The gathering observed that the World Bank and International Monetory Fund ( IMF ) impose crippling conditionalities on borrower governments, which in turn affects the entire inhabitants of those particular countries.
Father Brian McGarry, chairman for the Zimbabwe Coalition on Debt Development said that people should not focus only on the money it self but look forward to the outcomes.
Father MacGarry spoke about Zimbabwe’s debt which he said had ballooned about ten-fold since independence in 1980. Zimbabwe inherited its debt from the illegal regime of Ian Smith, around US$40-55 million, which was also attributable to the fact that Rhodesia, then, had stopped paying interest on its loans, despite the fact that it was allowed to borrow although under sanctions from the rest of the world, thus rendering its debt illegitimate because the lenders should have not engaged an illegal government. Nevertheless, Zimbabwe had to start repaying these debts immediately, and although there was a great deal spent on social spending in the early years of the government, soon the government fell prey to conditionalities and had to restructure its expenditure around the conditionalities imposed on it by the IFIs as part of the Structural Adjustment Programme that it found itself under.
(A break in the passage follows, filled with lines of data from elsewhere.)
#[export] Instance Result_ret {E} : MRet (Result E) := fun A a => Ok a.
#[export] Instance Result_bind {E} : MBind (Result E) :=
  fun A B f m =>
    match m with
    | Ok a => f a
    | Err e => Err e
    | Panic w => Panic w
    end.
#[export] Instance Result_fmap {E} : FMap (Result E) :=
  fun A B f m =>
    match m with
    | Ok a => Ok (f a)
    | Err e => Err e
    | Panic w => Panic w
    end.

(** [ensure!(b, e)]. *)
Definition ensure {E} (b : bool) (e : E) : Result E unit :=
  if b then Ok tt else Err e.

(** [r.map_err(f)]. *)
Definition map_err {E F A} (f : E -> F) (r : Result E A) : Result F A :=
  match r with
  | Ok a => Ok a
  | Err e => Err (f e)
  | Panic w => Panic w
  end.

(** [o.ok_or(e)], and [Option::context]. *)
Definition ok_or {E A} (o : option A) (e : E) : Result E A :=
  match o with
  | Some a => Ok a
  | None => Err e
  end.

(** [o.expect(why)]. *)
Definition expect {E A} (o : option A) (why : string) : Result E A :=
  match o with
  | Some a => Ok a
  | None => Panic why
  end.

(** [r.expect(why)] on a result. *)
Definition unwrap_ok {E F A} (r : Result E A) (why : string) : Result F A :=
  match r with
  | Ok a => Ok a
  | Err _ => Panic why
  | Panic w => Panic w
  end.

(** [o.transpose()] after [o.map(f)] for an optional argument. *)
Definition transpose {E A} (o : option (Result E A)) : Result E (option A) :=
  match o with
  | None => Ok None
  | Some r => Some <$> r
  end.

(** [l.iter().map(f).collect::<Result<Vec<_>>>()]: left to right, stopping at
    the first failure. *)
Fixpoint try_map {E A B} (f : A -> Result E B) (l : list A) : Result E (list B) :=
  match l with
  | [] => Ok []
  | x :: l =>
      y ← f x;
      ys ← try_map f l;
      Ok (y :: ys)
  end.

(** A [for] loop whose body may leave the function with [?]. *)
Fixpoint try_fold {E A S} (f : S -> A -> Result E S) (s : S) (l : list A) : Result E S :=
  match l with
  | [] => Ok s
  | x :: l =>
      s' ← f s x;
      try_fold f s' l
  end.

Definition is_ok {E A} (r : Result E A) : bool :=
  match r with Ok _ => true | _ => false end.

Definition is_panic {E A} (r : Result E A) : bool :=
  match r with Panic _ => true | _ => false end.

(** [anyhow::Error], by the ways the program builds one.  [Foreign] is an
    error value of a library, carried by its display string. *)
Inductive Error :=
| Message (text : string)
| Context (text : string) (cause : Error)
| Foreign (text : string)
| Program (error : ProgramError)
with ProgramError :=
| RootDepth (depth : N)
| Psbt (text : string)
| FinalizedInput
| UnknownEvaluator (id : list byte)
| Evaluation (text : string)
| Rejected.

(** [r.context(text)] on a [Result]: the cause stays below the new message. *)
Definition context {A} (text : string) (r : Result Error A) : Result Error A :=
  map_err (Context text) r.

(* ------------------------------------------------------------------ *)
(** ** Decidable equality and finite keys for bytes *)

#[export] Instance byte_eq_dec : EqDecision byte := Byte.byte_eq_dec.

#[export] Instance byte_countable : Countable byte :=
  inj_countable Byte.to_N Byte.of_N Byte.of_to_N.

(** Byte strings: the contents of a [&[u8]], a [Vec<u8>] or a [str]. *)
Abbreviation bytes := (list byte).

(** An ASCII literal, [b"..."]. *)
Definition lit (s : string) : bytes := String.list_byte_of_string s.

(* ------------------------------------------------------------------ *)
(** ** Inversion and rewriting for results *)

Create HintDb result.

(** Unlike [injection], this keeps the two results folded. *)
Lemma Ok_inj {E A} (a b : A) : @Ok E A a = Ok b -> a = b.
Proof. by intros [=]. Qed.

Lemma Some_inj {A} (a b : A) : Some a = Some b -> a = b.
Proof. by intros [=]. Qed.

Lemma bind_ok {E A B} (m : Result E A) (f : A -> Result E B) b :
  (x ← m; f x) = Ok b <-> exists a, m = Ok a /\ f a = Ok b.
Proof.
  destruct m; cbn; split; intros H; try discriminate; naive_solver.
Qed.

(** A step that succeeds. *)
Lemma bind_step {E A B} (m : Result E A) (f : A -> Result E B) a :
  m = Ok a -> (x ← m; f x) = f a.
Proof. by intros ->. Qed.

(** The same for options; rewriting with it keeps the terms folded where
    reduction would leave a conversion between two binds to the kernel. *)
Lemma obind_step {A B} (f : A -> option B) a : (Some a ≫= f) = f a.
Proof. reflexivity. Qed.

Lemma bind_ext {E A B} (m : Result E A) (f g : A -> Result E B) :
  (forall a, f a = g a) -> (x ← m; f x) = (x ← m; g x).
Proof. intros H. destruct m; cbn; auto. Qed.

Lemma fmap_ok {E A B} (m : Result E A) (f : A -> B) b :
  f <$> m = Ok b <-> exists a, m = Ok a /\ f a = b.
Proof. destruct m; cbn; split; intros H; try discriminate; naive_solver. Qed.

Lemma ensure_ok {E} (c : bool) (e : E) u :
  ensure c e = Ok u <-> c = true.
Proof. destruct c, u; cbn; split; congruence. Qed.

Lemma map_err_ok {E F A} (f : E -> F) (r : Result E A) a :
  map_err f r = Ok a <-> r = Ok a.
Proof. destruct r; cbn; split; congruence. Qed.

Lemma context_ok {A} text (r : Result Error A) a :
  context text r = Ok a <-> r = Ok a.
Proof. apply map_err_ok. Qed.

Lemma ok_or_ok {E A} (o : option A) (e : E) a :
  ok_or o e = Ok a <-> o = Some a.
Proof. destruct o; cbn; split; congruence. Qed.

Lemma expect_ok {E A} (o : option A) why a :
  @expect E A o why = Ok a <-> o = Some a.
Proof. destruct o; cbn; split; congruence. Qed.

Lemma unwrap_ok_ok {E F A} (r : Result E A) why a :
  @unwrap_ok E F A r why = Ok a <-> r = Ok a.
Proof. destruct r; cbn; split; congruence. Qed.

Lemma bind_panic {E A B} (m : Result E A) (f : A -> Result E B) w :
  (x ← m; f x) = Panic w <-> m = Panic w \/ exists a, m = Ok a /\ f a = Panic w.
Proof.
  destruct m; cbn; split; intros H; try discriminate; naive_solver.
Qed.

Lemma bind_not_panic {E A B} (m : Result E A) (f : A -> Result E B) w :
  m <> Panic w -> (forall a, f a <> Panic w) -> (x ← m; f x) <> Panic w.
Proof. destruct m; cbn; congruence || auto. Qed.

Lemma ensure_no_panic {E} (c : bool) (e : E) w : ensure c e <> Panic w.
Proof. by destruct c. Qed.

Lemma ok_or_no_panic {E A} (o : option A) (e : E) w : ok_or o e <> Panic w.
Proof. by destruct o. Qed.

Lemma map_err_no_panic {E F A} (f : E -> F) (r : Result E A) w :
  r <> Panic w -> map_err f r <> Panic w.
Proof. destruct r; cbn; congruence. Qed.

#[export] Hint Resolve @bind_not_panic @ensure_no_panic @ok_or_no_panic
  @map_err_no_panic : result.

#[export] Hint Rewrite @bind_ok @fmap_ok @ensure_ok @map_err_ok @context_ok
  @ok_or_ok @expect_ok : result.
This exarcebated the debt burden and when the Zimbabwe government stopped making repayments to the IFIs, it found itself under even more difficult conditions as they could not access any loans as a result of the signaling role of the IFIs.
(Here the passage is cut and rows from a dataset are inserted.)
Definition parse (parameters : bytes) : Result Error (option (NativePolicy VtxoPolicy)) :=
  match strip_prefix MAGIC parameters with
  | None => Ok None
  | Some rest =>
      _ ← ensure (4 <=? len rest)
            (Message "native ownership policy envelope is truncated");
      let length := of_le (slice rest 0 4) in
      end_ ← ok_or (checked_add 64 4 length)
            (Message "native ownership policy length overflows");
      _ ← ensure (end_ <=? len rest)
            (Message "native ownership policy length exceeds the parameter blob");
      document ← context "invalid native ownership policy JSON"
            (document_from_slice (slice rest 4 (end_ - 4)));
      _ ← ensure (version document =? 1)
            (Message "unsupported native ownership policy version");
      o ← scripts (doc_offboard document);
      a ← policies (doc_arkoor document);
      r ← policies (doc_round document);
      d ← policies (doc_delegated_round document);
      Ok (Some {| offboard := o; arkoor := a; round := r; delegated_round := d;
                  status := doc_status document;
                  lightning_receive := doc_lightning_receive document |})
  end.

(** [list.contains(&x)] *)
Definition contains {A} `{EqDecision A} (l : list A) (x : A) : bool := bool_decide (x ∈ l).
Mungutiwa Sitali, the Debt and Trade Project Assistant of Jubilee Zambia said Zambia is a recent beneficiary of the Multilateral Debt Relief Initiative (MDRI) announced by the Group of 8 rich countries at the Gleneagles Meeting in 2005. He said the good news was that its debt was cancelled, falling from around US$7,4 billion to about US$502 million. The bad news is that a significant number of people are still poor and unemployed, while because of its new credit-worthy status, Zambia had already started borrowing fresh funds.
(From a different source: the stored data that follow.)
(* ===== verification/Bitcoin.v ===== *)
(** * Bitcoin: the transaction data the sources read

    Plain records for the fields of rust-bitcoin's transaction, PSBT and of the
    Ark [SigningInput] that src/evaluator.rs and the examples use.  Hashes,
    scripts and keys are byte strings; amounts, indices and sequence numbers are
    [N] with their machine range stated by the [wf] predicates. *)

From S2P Require Import Prelude Bytes.

Open Scope N_scope.

Record OutPoint := { txid : bytes; vout : N }.

Record TxIn := {
  previous_output : OutPoint;
  txin_script_sig : bytes;
  sequence : N;
  txin_witness : list bytes;
}.

Record TxOut := { value : N; script_pubkey : bytes }.

Record Transaction := {
  tx_version : Z;
  lock_time : N;
  tx_input : list TxIn;
  tx_output : list TxOut;
}.

(** One PSBT input map.  [tap_scripts] maps a control block to its leaf script
    and version; [proprietary] holds the key-value records the annex accessor
    of sapio_psbt reads. *)
Record PsbtInput := {
  non_witness_utxo : option Transaction;
  witness_utxo : option TxOut;
  final_script_sig : option bytes;
  final_script_witness : option (list bytes);
  tap_internal_key : option bytes;
  tap_merkle_root : option bytes;
  tap_scripts : gmap bytes (bytes * N);
  proprietary : list (bytes * bytes);
}.

(** One PSBT output map; the sources only add empty ones. *)
Record PsbtOutput := { output_proprietary : list (bytes * bytes) }.

Record Psbt := {
  unsigned_tx : Transaction;
  psbt_inputs : list PsbtInput;
  psbt_outputs : list PsbtOutput;
}.

(** [ark::musig::context::SigningInput]. *)
Record SigningInput := {
  psbt : Psbt;
  input_index : N;
  script_leaf : option bytes;
  participants : list bytes;
  tweak : option bytes;
}.

#[export] Instance outpoint_eq_dec : EqDecision OutPoint.
Proof. solve_decision. Defined.
#[export] Instance txin_eq_dec : EqDecision TxIn.
Proof. solve_decision. Defined.
#[export] Instance txout_eq_dec : EqDecision TxOut.
Proof. solve_decision. Defined.
#[export] Instance transaction_eq_dec : EqDecision Transaction.
Proof. solve_decision. Defined.
#[export] Instance psbt_input_eq_dec : EqDecision PsbtInput.
Proof. solve_decision. Defined.
#[export] Instance psbt_output_eq_dec : EqDecision PsbtOutput.
Proof. solve_decision. Defined.
#[export] Instance psbt_eq_dec : EqDecision Psbt.
Proof. solve_decision. Defined.
#[export] Instance signing_input_eq_dec : EqDecision SigningInput.
Proof. solve_decision. Defined.

(* ------------------------------------------------------------------ *)
(** ** Default values and updates *)

Definition OutPoint_default : OutPoint := {| txid := replicate 32 Byte.x00; vout := 2 ^ 32 - 1 |}.

Definition TxIn_default : TxIn := {|
  previous_output := OutPoint_default; txin_script_sig := []; sequence := 2 ^ 32 - 1; txin_witness := [] |}.

Definition PsbtInput_default : PsbtInput := {|
  non_witness_utxo := None; witness_utxo := None; final_script_sig := None; final_script_witness := None;
  tap_internal_key := None; tap_merkle_root := None; tap_scripts := ∅; proprietary := [] |}.

Definition PsbtOutput_default : PsbtOutput := {| output_proprietary := [] |}.

Definition set_outpoint (i : TxIn) (p : OutPoint) : TxIn :=
  {| previous_output := p; txin_script_sig := txin_script_sig i; sequence := sequence i;
     txin_witness := txin_witness i |}.

Definition set_sequence (i : TxIn) (s : N) : TxIn :=
  {| previous_output := previous_output i; txin_script_sig := txin_script_sig i; sequence := s;
     txin_witness := txin_witness i |}.

Definition set_witness (i : TxIn) (w : list bytes) : TxIn :=
  {| previous_output := previous_output i; txin_script_sig := txin_script_sig i; sequence := sequence i;
     txin_witness := w |}.

Definition set_value (o : TxOut) (v : N) : TxOut := {| value := v; script_pubkey := script_pubkey o |}.

Definition set_script (o : TxOut) (s : bytes) : TxOut := {| value := value o; script_pubkey := s |}.

Definition set_inputs (tx : Transaction) (ins : list TxIn) : Transaction :=
  {| tx_version := tx_version tx; lock_time := lock_time tx; tx_input := ins; tx_output := tx_output tx |}.

Definition set_outputs (tx : Transaction) (outs : list TxOut) : Transaction :=
  {| tx_version := tx_version tx; lock_time := lock_time tx; tx_input := tx_input tx; tx_output := outs |}.

Definition set_witness_utxo (m : PsbtInput) (o : option TxOut) : PsbtInput :=
  {| non_witness_utxo := non_witness_utxo m; witness_utxo := o; final_script_sig := final_script_sig m; final_script_witness := final_script_witness m;
     tap_internal_key := tap_internal_key m; tap_merkle_root := tap_merkle_root m; tap_scripts := tap_scripts m;
     proprietary := proprietary m |}.

Definition set_non_witness_utxo (m : PsbtInput) (tx : option Transaction) : PsbtInput :=
  {| non_witness_utxo := tx; witness_utxo := witness_utxo m; final_script_sig := final_script_sig m;
     final_script_witness := final_script_witness m; tap_internal_key := tap_internal_key m;
     tap_merkle_root := tap_merkle_root m; tap_scripts := tap_scripts m; proprietary := proprietary m |}.

Definition set_internal_key (m : PsbtInput) (k : option bytes) : PsbtInput :=
  {| non_witness_utxo := non_witness_utxo m; witness_utxo := witness_utxo m; final_script_sig := final_script_sig m;
     final_script_witness := final_script_witness m; tap_internal_key := k; tap_merkle_root := tap_merkle_root m;
     tap_scripts := tap_scripts m; proprietary := proprietary m |}.

Definition set_merkle_root (m : PsbtInput) (r : option bytes) : PsbtInput :=
  {| non_witness_utxo := non_witness_utxo m; witness_utxo := witness_utxo m; final_script_sig := final_script_sig m;
     final_script_witness := final_script_witness m; tap_internal_key := tap_internal_key m; tap_merkle_root := r;
     tap_scripts := tap_scripts m; proprietary := proprietary m |}.

Definition set_tap_scripts (m : PsbtInput) (s : gmap bytes (bytes * N)) : PsbtInput :=
  {| non_witness_utxo := non_witness_utxo m; witness_utxo := witness_utxo m; final_script_sig := final_script_sig m;
     final_script_witness := final_script_witness m; tap_internal_key := tap_internal_key m;
     tap_merkle_root := tap_merkle_root m; tap_scripts := s; proprietary := proprietary m |}.

Definition set_psbt_tx (p : Psbt) (tx : Transaction) : Psbt :=
  {| unsigned_tx := tx; psbt_inputs := psbt_inputs p; psbt_outputs := psbt_outputs p |}.

Definition set_psbt_inputs (p : Psbt) (ms : list PsbtInput) : Psbt :=
  {| unsigned_tx := unsigned_tx p; psbt_inputs := ms; psbt_outputs := psbt_outputs p |}.

(* ------------------------------------------------------------------ *)
(** ** Machine ranges *)

Definition wf_outpoint (p : OutPoint) : Prop := len (txid p) = 32 /\ vout p < 2 ^ 32.

Definition wf_txin (i : TxIn) : Prop := wf_outpoint (previous_output i) /\ sequence i < 2 ^ 32.

(** The inputs of a PSBT's transaction carry no signature data. *)
Definition unsigned_txin (i : TxIn) : Prop := txin_script_sig i = [] /\ txin_witness i = [].

(** A script longer than [u32::MAX] cannot be held by a PSBT. *)
Definition wf_txout (o : TxOut) : Prop := value o < 2 ^ 64 /\ len (script_pubkey o) < 2 ^ 32.

Record wf_transaction (tx : Transaction) : Prop := {
  wf_version : (- 2 ^ 31 <= tx_version tx < 2 ^ 31)%Z;
  wf_lock_time : lock_time tx < 2 ^ 32;
  wf_inputs : Forall wf_txin (tx_input tx);
  wf_outputs : Forall wf_txout (tx_output tx);
}.

(** The transaction outputs spent by the inputs, when all are recorded. *)
Definition prevout_list (i : SigningInput) : list TxOut :=
  omap witness_utxo (psbt_inputs (psbt i)).

(** What native authentication establishes before evaluation: one PSBT input
    per transaction input, every previous output present, the selected input
    in range with its internal key. *)
Record native_context (i : SigningInput) : Prop := {
  native_inputs : length (psbt_inputs (psbt i)) = length (tx_input (unsigned_tx (psbt i)));
  native_prevouts : Forall (fun m => is_Some (witness_utxo m)) (psbt_inputs (psbt i));
  native_index : input_index i < len (tx_input (unsigned_tx (psbt i)));
  native_wf : wf_transaction (unsigned_tx (psbt i));
  native_unsigned : Forall unsigned_txin (tx_input (unsigned_tx (psbt i)));
  native_wf_prevouts : Forall wf_txout (prevout_list i);
  native_internal_key :
    forall m, psbt_inputs (psbt i) !! N.to_nat (input_index i) = Some m ->
      exists k, tap_internal_key m = Some k /\ len k = 32;
}.

(** Consensus encoding of an outpoint (the bitcoin crate): 36 bytes, and
    distinct outpoints have distinct encodings. *)
Class OutPointCodec := {
  consensus_encode_outpoint : OutPoint -> bytes;
}.

Class OutPointCodecLaws `{!OutPointCodec} : Prop := {
  outpoint_len p : wf_outpoint p -> len (consensus_encode_outpoint p) = 36;
  outpoint_inj p q :
    wf_outpoint p -> wf_outpoint q ->
    consensus_encode_outpoint p = consensus_encode_outpoint q -> p = q;
}.

(** The standard encoding, as the instance of the examples: the transaction
    id's 32 bytes and the output index in little-endian order. *)
Module StandardOutPoint.

#[export] Instance codec : OutPointCodec :=
  {| consensus_encode_outpoint p := txid p ++ le_bytes 4 (vout p) |}.

#[export] Instance codec_laws : OutPointCodecLaws.
Proof.
  split; cbn.
  - intros p [Ht _]. rewrite len_app, Ht, len_le_bytes. done.
  - intros [t v] [t' v'] [Ht Hv] [Ht' Hv']; cbn in *. intros H.
    apply app_inj_1 in H as [-> H]; [|unfold len in *; lia].
    apply le_bytes_inj in H as ->; done.
Qed.

End StandardOutPoint.

(* ------------------------------------------------------------------ *)
(** ** Lemmas *)

Lemma native_prevouts_length i : native_context i ->
  length (prevout_list i) = length (tx_input (unsigned_tx (psbt i))).
Proof.
  intros H. rewrite <- (native_inputs i H). unfold prevout_list.
  induction (native_prevouts i H) as [|m ms [o Ho] _ IH]; cbn; [done|].
  rewrite Ho. cbn. by rewrite IH.
Qed.

(** Equal-length prefixes of equal strings are equal. *)
Lemma app_eq_len {A} (a b c d : list A) :
  len a = len b -> a ++ c = b ++ d -> a = b /\ c = d.
Proof. unfold len. intros H. apply app_inj_1. lia. Qed.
He added that some of Zambia’s debt can be considered illegitimate because the funds were used to bolster neighbouring nations’ aspirations to independence and counter the effects of apartheid. Nevertheless, it appeared the Zambia should look at putting in place strategies that ensure sustainable contraction and use of loans. He said Zambia would have to borrow to create growth in its industry for loans to become sustainable, a point he said other countries should follow.
Moreblessings Chidaushe, Programme Officer at the African Forum and Network on Debt and Development, AFRODAD, reiterated that as debt cancellation activists AFRODAD and others have been calling for the unconditional cancellation of all debts as Africa does not owe and therefore should not have to pay anyone anything. This call was welcomed by participants at the discussion on illegitimate debt who agreed that it was indeed Africa that was owed by the West and that instead of wasting time auditing how much Africa has already paid, we should be auditing how much the West should start paying immediately.
Other participants felt it would be necessary to have debt audits so that Africans are informed exactly how much they have been exploited through payments of debt alone at the cost of their citizens.
Malawi is also a beneficiary of the MDRI but is also in danger of falling into a similar fate to that of Zambia. The impact of the debt cancellation has filtered into the economy and has had a significant impact in people’s livelihoods. Mabvuto Bamusi, Programmes Director at Malawi Economic Justice Network (M E J N) said that Malawi as a nation should really scrutinize conditionalities in the future to ensure that loans contracted lead to development. “We need to screen their conditionalities as well as their policies towards development in (our) countries,” he said.
Bamusi also said parliaments need to play an important role in loan contraction processes so that loans really benefit the whole nation.